By definition, there can only be one match with regex, outside of a function or other looping construct. So you could say it only returns the first match.

 

CybTekSol, I know what you meant when you wrote, "it was picking up 2 matches and the jump went to the one other than my intended match" -- but in actuality it only matched the first one based on what you told it to do :-) I know that sounds like anal semantics, but it is an important distinction to be aware of with regex.

 

FranciscoR, I'm not sure how Ketarin would be able to help? There may be additional matches beyond the one first matched with the regex, do you want Ketarin to highlight those additional matches, as if a looping construct were in effect? E.g. Keep reapplying the regex on the portion of the material left, following each successful match, and highlight it?

 

The tool I use, RegexBuddy, does that. (I'm not sure if Expresso or other tools will do this.) Although the regex itself will always return the first match (by definition), RegexBuddy will highlight in the source material any additional matches that follow. This is purely informational in case it helps with the construction of the intended regex.

 

Or did I misunderstand what you were proposing for Ketarin to do?

 

--appyface

Edited by appyface
Link to comment
Share on other sites

CybTekSol, I know what you meant when you wrote, "it was picking up 2 matches and the jump went to the one other than my intended match" -- but in actuality it only matched the first one based on what you told it to do :-) I know that sounds like anal semantics, but it is an important distinction to be aware of with regex.
I understand this completely and should have described the issue a little differently... please forgive me if I misled anyone. ;)
RegexBuddy will highlight in the source material any additional matches that follow. This is purely informational in case it helps with the construction of the intended regex.

 

Or did I misunderstand what you were proposing for Ketarin to do?
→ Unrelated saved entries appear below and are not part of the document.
Lemma contents_empty r : ring_ok r -> ring_empty r = bool_decide (contents r = []).
Proof.
  intros (_ & Hh & Ht). unfold ring_empty.
  pose proof (contents_length r) as Hl. unfold count in Hl.
  destruct (Z.eqb_spec (tail r) (head r)) as [E|E]; symmetry.
  - apply bool_decide_eq_true_2. apply length_zero_iff_nil.
    rewrite E, Z.sub_diag, Z.mod_0_l in Hl by lia. lia.
  - apply bool_decide_eq_false_2. intros H0. rewrite H0 in Hl. cbn in Hl.
    destruct HN as [->| ->]; zlia.
Qed.

(** A byte is taken exactly while the ring holds fewer than [N - 1]. *)
Lemma ring_put_spec r b :
  ring_ok r ->
  exists r', ring_put (N - 1) r b = Some r' /\ ring_ok r' /\ tail r' = tail r /\
    contents r' = (if count r <? N - 1 then contents r ++ [b] else contents r).
Proof.
  intros Hok. pose proof Hok as (Hq & Hh & Ht). unfold ring_put. rewrite next_index.
  assert (Hfull : negb ((head r + 1) mod N =? tail r) = (count r <? N - 1)).
  { unfold count. destruct (Z.eqb_spec ((head r + 1) mod N) (tail r)),
      (Z.ltb_spec ((head r - tail r) mod N) (N - 1)); cbn; try done;
      destruct HN as [->| ->]; zlia. }
  rewrite Hfull. destruct (Z.ltb_spec (count r) (N - 1)) as [Hc|Hc].
  2: { by exists r. }
  rewrite wr_Some by lia. cbn [mbind option_bind].
  eexists. split; [reflexivity|].
  assert (Hm : 0 <= (head r + 1) mod N < N) by (apply Z.mod_pos_bound; lia).
  split; [split; [cbn [queue]; by rewrite length_insert|done]|]. split; [done|].
  pose proof (count_range r) as Hcr.
  set (r' := mk_ring _ _ _).
  assert (Hc' : count r' = count r + 1).
  { unfold r', count in *. cbn [head tail]. destruct HN as [->| ->]; zlia. }
  unfold contents. rewrite Hc', seqZ_app by lia. rewrite fmap_app, Z.add_0_l, seqZ_one.
  cbn [fmap list_fmap]. unfold r'. cbn [queue tail].
  assert (Hhead : (tail r + count r) mod N = head r).
  { unfold count. destruct HN as [->| ->]; zlia. }
  f_equal.
  - apply list_fmap_ext. intros k i Hi. apply lookup_seqZ in Hi as [-> Hi].
    unfold byte_at. f_equal. unfold rd.
    assert (Hj : 0 <= (tail r + (0 + Z.of_nat k)) mod N < N) by (apply Z.mod_pos_bound; lia).
    assert (Hne : (tail r + (0 + Z.of_nat k)) mod N <> head r).
    { rewrite <- Hhead. intros E. destruct HN as [->| ->]; zlia. }
    case_if; [|done]. apply list_lookup_insert_ne. lia.
  - rewrite Hhead. unfold byte_at, rd. if_true. by rewrite list_lookup_insert_eq by lia.
Qed.

Lemma ring_pop_spec r :
  ring_ok r ->
  match contents r with
  | [] => ring_empty r = true
  | v :: l => ring_empty r = false /\ ring_peek r = Some v /\
              ring_ok (ring_advance (N - 1) r) /\ contents (ring_advance (N - 1) r) = l
  end.
Proof.
  intros Hok. pose proof (contents_empty r Hok) as He.
  pose proof Hok as (Hq & Hh & Ht). pose proof (count_range r) as Hc.
  unfold contents in *. destruct (Z.eq_dec (count r) 0) as [H0|H0].
  { rewrite H0 in *. rewrite seqZ_nil in * by lia. exact He. }
  rewrite seqZ_cons in * by lia. cbn [fmap list_fmap] in *.
  split; [rewrite He; by apply bool_decide_eq_false_2|].
  assert (Hmod : (tail r + 0) mod N = tail r) by (rewrite Z.mod_small; lia).
  split; [unfold ring_peek; rewrite Hmod; apply rd_byte_at; lia|].
  unfold ring_advance. rewrite next_index.
  assert (Hm : 0 <= (tail r + 1) mod N < N) by (apply Z.mod_pos_bound; lia).
  split; [done|]. set (r' := mk_ring _ _ _).
  assert (Hc' : count r' = Z.pred (count r)).
  { unfold r', count in *. cbn [head tail]. destruct HN as [->| ->]; zlia. }
  rewrite Hc'. change (Z.succ 0) with (1 + 0). rewrite <- fmap_add_seqZ, <- list_fmap_compose.
  apply list_fmap_ext. intros k i _. cbn. f_equal.
  rewrite Zplus_mod_idemp_l. f_equal. lia.
Qed.
End ring.
(* ===== verification/Virtio.v ===== *)
(** * kernel/netdev_virtio.c: paravirtualised adapters

    Two legacy virtqueues, each a page-aligned array of 16384 bytes with the
    descriptors, the available ring and, on the next page boundary, the used ring.
    The receive loop runs as long as the host moves its index on, so it carries
    fuel. *)

From S2P Require Import Prelude NetEnv Cstr HttpSafe Pci NetHw.

Definition QMAX : Z := 256.
Definition PAGE : Z := 4096.
Definition RINGSZ : Z := 16384.
Definition BUF : Z := 2048.
Definition VIRTIO_F_MAC : Z := Z.shiftl 1 5.

Record shared := mk_shared { ring_rx : bytes; ring_tx : bytes; rxb : list bytes; txb : bytes }.
Record virtio := mk_virtio {
  base : Z; up : Z; qn_rx : Z; qn_tx : Z; mem : shared; tx_used_seen : Z;
  (** the static variable of [poll] *)
  seen : Z
}.

Definition set_mem (m : shared) (d : virtio) : virtio :=
  mk_virtio (base d) (up d) (qn_rx d) (qn_tx d) m (tx_used_seen d) (seen d).
Definition set_ring_rx (r : bytes) (d : virtio) : virtio :=
  set_mem (mk_shared r (ring_tx (mem d)) (rxb (mem d)) (txb (mem d))) d.
Definition set_ring_tx (r : bytes) (d : virtio) : virtio :=
  set_mem (mk_shared (ring_rx (mem d)) r (rxb (mem d)) (txb (mem d))) d.
Definition set_txb (b : bytes) (d : virtio) : virtio :=
  set_mem (mk_shared (ring_rx (mem d)) (ring_tx (mem d)) (rxb (mem d)) b) d.
Definition set_used (v : Z) (d : virtio) : virtio :=
  mk_virtio (base d) (up d) (qn_rx d) (qn_tx d) (mem d) v (seen d).
Definition set_seen (v : Z) (d : virtio) : virtio :=
  mk_virtio (base d) (up d) (qn_rx d) (qn_tx d) (mem d) (tx_used_seen d) v.
Definition set_base (v : Z) (d : virtio) : virtio :=
  mk_virtio v (up d) (qn_rx d) (qn_tx d) (mem d) (tx_used_seen d) (seen d).
Definition set_up (v : Z) (d : virtio) : virtio :=
  mk_virtio (base d) v (qn_rx d) (qn_tx d) (mem d) (tx_used_seen d) (seen d).
Definition set_qn_rx (n : Z) (d : virtio) : virtio :=
  mk_virtio (base d) (up d) n (qn_tx d) (mem d) (tx_used_seen d) (seen d).
Definition set_qn_tx (n : Z) (d : virtio) : virtio :=
  mk_virtio (base d) (up d) (qn_rx d) n (mem d) (tx_used_seen d) (seen d).
(* ===== verification/VelaSession.v ===== *)
(** * Browser sessions

    Any operations of the browser in any order, from its initialisation: the state
    stays well formed, the history is the abstract one of VelaSafe, and the network
    is asked for allowed addresses only. *)

From S2P Require Import Prelude Cstr NetEnv VelaText Vela VelaSafe.
From stdpp Require Import relations.
#[local] Open Scope Z_scope.

(** ** Operations as events *)
Inductive event :=
| Load (u : bytes)
| Go
| LoadHtml (h u : ptr bytes)
| InputChar (c : Z)
| Backspace
| Action (a : VelaNavAction)
| Click (x y : Z)
| ScrollTo (y : Z)
| ScrollBy (d : Z)
| Resize (w h : Z)
| Paint (x y w h : Z)
| Features (f : Z)
| Resource (r d : ptr bytes) (dc : Z) (n : ptr Z) (t : ptr bytes) (tc : Z) (s : ptr bytes) (sc : Z).

Definition event_ok {Doc} (room : limits Doc) (ev : event) : Prop :=
  match ev with
  | Load u => nonzero u
  | LoadHtml h u =>
      match h with Null => True | Ptr h => nonzero h /\ displayable room (cp 32768 h) end /\
      match u with Null => True | Ptr u => nonzero u end
  | Click x y => is_int x /\ -1073741824 <= y <= 1073741824
  | ScrollBy d => -2147483648 <= d <= 1610612735
  | Resize w h => w <= widest room /\ -2147483648 <= h <= 1073741824
  | Paint x y w h => w <= widest room /\ Forall is_int [h; x + 18; y + 10; w - 36; h - 20] /\ h <= 1073741824
  | Resource r _ _ _ _ _ _ _ => match r with Null => True | Ptr r => fits 256 r end
  | _ => True
  end.

Section session.
Context {Doc E : Type} `{!AsterEngine Doc E, !Console E}.
Local Abbreviation state := (vela Doc E * E)%type.

(** The operation, its result left out. *)
Definition forget {A} (r : res (A * state)) : res state := '(_, w) ← r; Ok w.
If RegexBuddy has the capability to highlight additional matches that follow, I believe that this would be VERY productive as an added feature of Ketarin. I have full faith that Florian can code it if he chooses... maybe POST 1.0 Flo?
Link to comment
Share on other sites

Hmm. Not related to multiple highlighting, but to highlighting in general...

 

I'm using Ketarin 0.9.9.22 (latest upload of it, I think).

 

I have an entry with three variables defined. All three variables use a regex, and all three scrape the SAME webpage.

 

1. First variable: urlpart1

I click on the variable name, the webpage loads, and I see a dark blue highlight of what will be placed into the variable: http://ftp.snt.utwente.nl/pub/software/videolan/ This is correct.

 

2. Second variable: urlpart2

I click on the variable name, the webpage loads (it is the same page as for #1), but there is no highlight anwhere. If I use "goto match" (ctrl-g) the cursor is placed at the start of the string that I know will be scraped into the variable. But there is no indication of the actual string that will be scraped.

 

3. Third variable: vers

I click on the variable name, the webpage loads (same page as #1 and #2), but there is no highlight anywhere for this one either. Again if I use "goto match" the cursor is placed at the start of the string that I know will be scraped into the variable. But there is no indication of the actual string that will be scraped.

 

So I run the update and this is Ketarin's logfile, exactly what I would expect:

 

1/25/2009 3:54:48 PM: Update started with 1 application(s)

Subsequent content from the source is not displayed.